If "Darwinism" meant different things to different people, so did "creationism" and "creationist", as chapter two describes. Originally used quite broadly, they have become specific to followers of flood geology and proponents of a young earth: "once marginal views, inspired by the visions of an obscure Adventist prophetess, now defined the very essence of creationism." Despite a few prominent cases such as the Woodrow affair, where a leading Southern Presbyterian scientist-cleric was sacked (and charged with heresy) after arguing that evolution was "probably true", Numbers in chapter three argues against the common belief that "antipathy to evolution has been characteristic of the American South". And a chapter on the Scopes trial tries to correct some of the legends and myths that surround it, most notably the depiction of the trial as a "moral victory" for Darrow and evolution and the idea that Bryan betrayed creationism (the day-age theory he espoused was, far from being a concession, in fact Fundamentalist orthodoxy at the time).

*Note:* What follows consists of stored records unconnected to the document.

(* ===== verification/Prelude.v ===== *)
(** * CoWrite: a verification library for the collaborative document store

    ** The program

    CoWrite is three C programs.  The _name manager_ ([nm/]) knows which documents exist, who
    may use them and which storage servers hold them.  A _storage server_ ([ss/]) keeps the
    documents on disk and serves reading, streaming and writing.  The _client_ ([client/]) is
    a command line.  They exchange flat JSON objects in length-prefixed frames ([common/]).
    A request goes from the client to the name manager; for reading and writing, the name
    manager announces a one-time ticket to the primary server of the document and sends the
    client there with it.  A writer locks one sentence, edits its words and commits; the
    commit merges the sentence into the document as it is by then.  Every document has a
    backup server, to which the name manager has the primary's content copied, and to which
    it turns when the primary is gone.

    ** Files

    - [Prelude]: tactics, the hint database and the generic lemmas.  [Keyed]: an array of
      entries with a key as a finite map, used for every table that is such an array.
    - [Cstr]: C strings and the functions of the C library the programs use.  [Calendar]:
      the dates [gmtime_r] gives.
    - [Json]: [common/json_util.c], escaping and the field scanners; [render_obj] is the
      object with given fields, and the scanners are look-ups on it.
    - [Arr]: [common/array.c].  [Wire]: [common/net_proto.c], frames over a byte stream;
      [Sockets]: its other half, opening and closing sockets.  [Random]: [common/randutil.c].
      [Log]: [common/log.c] and the log functions of the servers.
    - [Proto]: [common/error.c] and the replies ([send_ok], [send_error_response],
      [parse_status]) of the three main files.
    - [Fs]: files, failing system calls and [load_text], [store_text_atomic],
      [valid_filename] of [ss/ss_main.c].
    - [SsText], [SsSession], [SsTables], [SsServer]: [ss/ss_main.c], namely splitting and
      joining text, write sessions and the commit, tickets and sentence locks, and the
      request handlers of both connections with checkpoints, undo and replication.
      [SsState]: [ss/ss_state.c], the sorted table of documents with its metadata files.
      [SsConcurrent]: the threads of the data connections and the commands of the name
      manager as a step relation.  [SsStart]: start-up, registration and main loop.
      [SsTypes]: what the arrays of the tables hold.  [SsRestart]: the tables after a restart.
    - [NmState], [NmPersist]: [nm/nm_state.c], the tables with their hash chains and cache,
      and the state file.
    - [NmServer]: the client requests of [nm/nm_main.c]; [NmFrame]: what requests leave alone;
      [NmRequests]: what they may do.
      [NmReplica]: replication, registration and fail-over.  [NmSystem]: connections and
      threads as a machine whose steps are the handlers.  [NmThreads]: the handlers as
      programs of critical sections and unlocked accesses; [NmInterleave]: what a request may do
      when others run between its steps; [NmConcurrent]: all threads with the state lock, step by
      step.  [NmStart]: start-up, the accept loop and shutdown around the machine of [NmSystem].  [NmRpc]: [forward_command] against
      the thread that receives the answers, critical section by critical section.
    - [CliInput]: [client/cli_input.c], the line editor; [CliScreen]: the same with the modes of
      the terminal and the screen.  [CliState], [CliListing],
      [CliCommand], [CliMain]: [client/cli_main.c], in a state monad: the building blocks,
      the listings, the commands and sessions, and parsing, main loop and handshake.
      [CliRequests]: what is sent for a typed command, and that the loops end.
    - [CliViews]: client and name manager together; [EndToEnd], [EndToEndWrite]: a read and
      a write through the three programs; [EndToEndStart]: a storage server registers.

    A definition carries the name of the C function it models; a part of a long function,
    such as the body of a loop, has a name of its own.  A structure is a record with the
    fields of the source.

    ** What the theorems show

    - Documents: a commit leaves the document a specification allows ([commits]: the edited
      sentence replaced where it is found, the conflict reported where it is not), with the
      text before it in the undo file, or leaves the document alone
      ([write_session_commit_refines]); words are inserted where they are asked for
      ([write_session_insert_words]); writers of different sentences keep each other's
      edits, as long as they keep their delimiters ([disjoint_commits]); replacing a file is atomic under failures and crashes
      ([store_text_atomic_atomic]); undo and checkpoints restore ([undo_restores],
      [checkpoint_revert_restores]).
    - Locks and tickets: at most one writer per sentence in every reachable state
      ([sentence_mutual_exclusion]), invariants kept by every request
      ([requests_keep_invariant]), every array holds what fits it ([storage_server_typed]), no
      data without a ticket ([no_ticket_no_access]), each ticket used once
      ([ticket_single_use]).
    - Start and end: a storage server serves only after its registration, and cleans up
      ([storage_server_life]); after a restart its table is the one it had
      ([restart_restores]); the name manager takes and gives back its locks, slots and
      descriptors when it ends ([nm_lifecycle]); the two agree on what was registered
      ([registration_agreed]); opening a connection loses no descriptor
      ([sockets_balanced]).
    - Name manager: its tables are finite maps ([nm_table_refines_map], [nm_access_spec]);
      requests change only what the user's rights permit ([nm_requests_authorised]), also when
      others run between their steps ([interleaved_requests_authorised]); the programs of steps,
      run alone, are the handlers (the lemma [threads_refine_handlers]); the lock keeps the
      threads apart and names of sessions are unique at every moment, in runs without
      the accesses that no lock guards meeting others ([threads_sessions_exclusive]); the state survives a restart ([nm_state_save_load]); fail-over, replication and its end
      ([nm_failover], [nm_replication_round], [nm_replication_terminates]); answers on a
      control connection with one caller at a time ([rpc_own_answers]).
    - Client: every command can be typed ([command_line_parses]), what is typed is what is
      asked ([typed_requests_read]), what is shown is what the tables hold
      ([requests_shown], [files_listed]), and the loops end ([client_loops_end], and
      [readline_terminates] for the line editor); what stays on the screen is the line that is
      handed over, on a row that is wide enough ([readline_on_screen]).
    - The three programs together: a reader is shown the text the server's file holds
      ([reader_gets_text]), and the edits a writer types are the edits the server commits
      ([typed_edits_committed]).
    - Foundations: frames and fields round trip ([net_frames_roundtrip], [json_get_field],
      [error_reply_roundtrip]), no event is lost from a log ([log_keeps_events]), buffers are
      not overrun ([json_get_string_alloc_safe]),
      the array is a list ([array_refines_list]), the sorted table a map
      ([ss_state_refines_map], [ss_state_load_restores]), splitting and joining normalise
      ([splitting_normalises]).
    - Where the code does not do what it means to: [failed_read_loses_document],
      [finished_writer_unlocks_document], [interleaved_commits_lose_update],
      [rpc_answers_mixed], and lemmas next to the definitions
      ([recv_overflow_iff], [store_text_destroys_tmp_document], [concurrent_senders_corrupt],
      [close_retry_closes_other], [locks_initialised_twice], [failed_start_closes_stdin],
      [late_reset_drops_connection], [late_reset_ends_session], [surplus_unlock_admits],
      [silent_connection_keeps_running], [long_line_stays], [dropped_delimiter_order], [deleted_without_right], [command_lost_while_registering], [long_storage_directory],
      [reconnected_server_marked_down], [stale_task_hides_new], [blank_in_name_changes_owner],
      [brace_hides_document], [write_index_wraps] and others).

    ** Conventions, bounds and fuel

    - A string is a list of characters without its NUL.  A call of [snprintf] into a buffer
      is [snprintf_s] where the result is cut off and [fit] where the code checks it.
      Integers are [Z] with the wrap-around of [int] and [size_t] written out ([to_int],
      [SIZE_MOD]) where a value can leave its range.
    - Loops over text take fuel: the length of the text, or one more, since a round consumes
      a character at least.  The loops of the client over the keyboard and over arriving messages are
      given one round more than there are characters or messages, and [client_loops_end]
      shows that further rounds change nothing.  Loops over the slots of a table are
      structural or take the number of slots; a hash chain is followed for one
      step more than there are documents, enough because [nm_ok] says chains do not repeat.  The
      retries of [obtain_ticket_for_file] are two, as in the code.  The replication worker
      has no bound of its own: [nm_replication_terminates] bounds the rounds until the queue
      is empty or a copy fails to be assigned, after which the code queues it again.
    - The clock is an argument, read once per request.  Random tokens, the answers of the
      other side, and the outcomes of system calls are lists in the state, consumed in the
      order of the calls; where such a list is used up, calls succeed.
    - An uninitialised variable is an argument: [last_user] of a file update, and the flag that
      [write_session_commit] reads after the jump over its initialisation ([merged_init]); when that
      flag is not 0 the commit frees an array that was never set up, and has no outcome.  The
      requests of [SsServer] are stated for the flag 0.
    - The operation of a shell command, of another storage server's data port, and of
      [strerror] are parameters of the definitions that use them.

    ** Not modelled

    - Failing [malloc] outside [Arr] and [Wire], and failing mutex operations.
    - What happens after a race: in [NmConcurrent] an access to the tables may leave anything when
      another thread has been in them at the same time, and a slot that is cleared under a new
      connection is not followed further.  Its theorem is about orderly runs, without the one and
      the other.  In [NmSystem] and [NmStart] handlers run as a whole, and a connection is closed
      and its slot cleared in one step.
      The control connection itself is modelled apart, in [NmRpc].  The storage server's
      interleavings are those of [SsConcurrent].
    - Sends of a storage server fail only for texts that do not fit their buffer.
    - Usage and error messages of the [main] functions, and the names of the local interfaces
      ([socket_local_ip]).
    - NUL characters typed at the keyboard.  What a terminal does beyond its right margin is
      not specified; [screen] is one terminal that wraps.

    ** Extending it

    The parts that would come next are the handlers of the storage server as programs of
    steps, like those of the name manager, connections that fail while a storage server
    answers, and streaming and the checkpoint commands through the three programs. *)

From Stdlib Require Export ZArith Ascii.
From stdpp Require Export base numbers option gmap strings list.
From stdpp Require Import options.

The last two chapters cover the responses to evolutionary science in two religious traditions. The Adventists, following prophetess Ellen G. White, always paid greater attention to geology than evolutionary biology: George McCready Price was the leading advocate of flood geology when it was very much on the fringes. Adventists now exhibit a broad range of beliefs, from the conservatives of the Geoscience Research Institute to more liberal Adventist scientists. Most in the Pentecostal and Wesleyan-Holiness traditions, at least among the elite, have stuck to day-age or ruin-and-restoration interpretations of Genesis; flood geology was never as popular as among Fundamentalists. But in a tradition that stresses action and behaviour over doctrine and belief, attacking evolution has never been a primary concern.
Although Darwinism Comes to America will primarily interest history of science specialists, many lay readers will also be fascinated by Numbers' investigation into the "dark corners of the history of evolution in America". It is, after all, an issue of importance outside academia — as Numbers predicts, "America will continue to witness spirited, indeed acrimonious, debates over the scientific, theological, and political consequences of evolution for the foreseeable future".
Acknowledgements: thanks to the National Center for Science Education for suggestions for this review.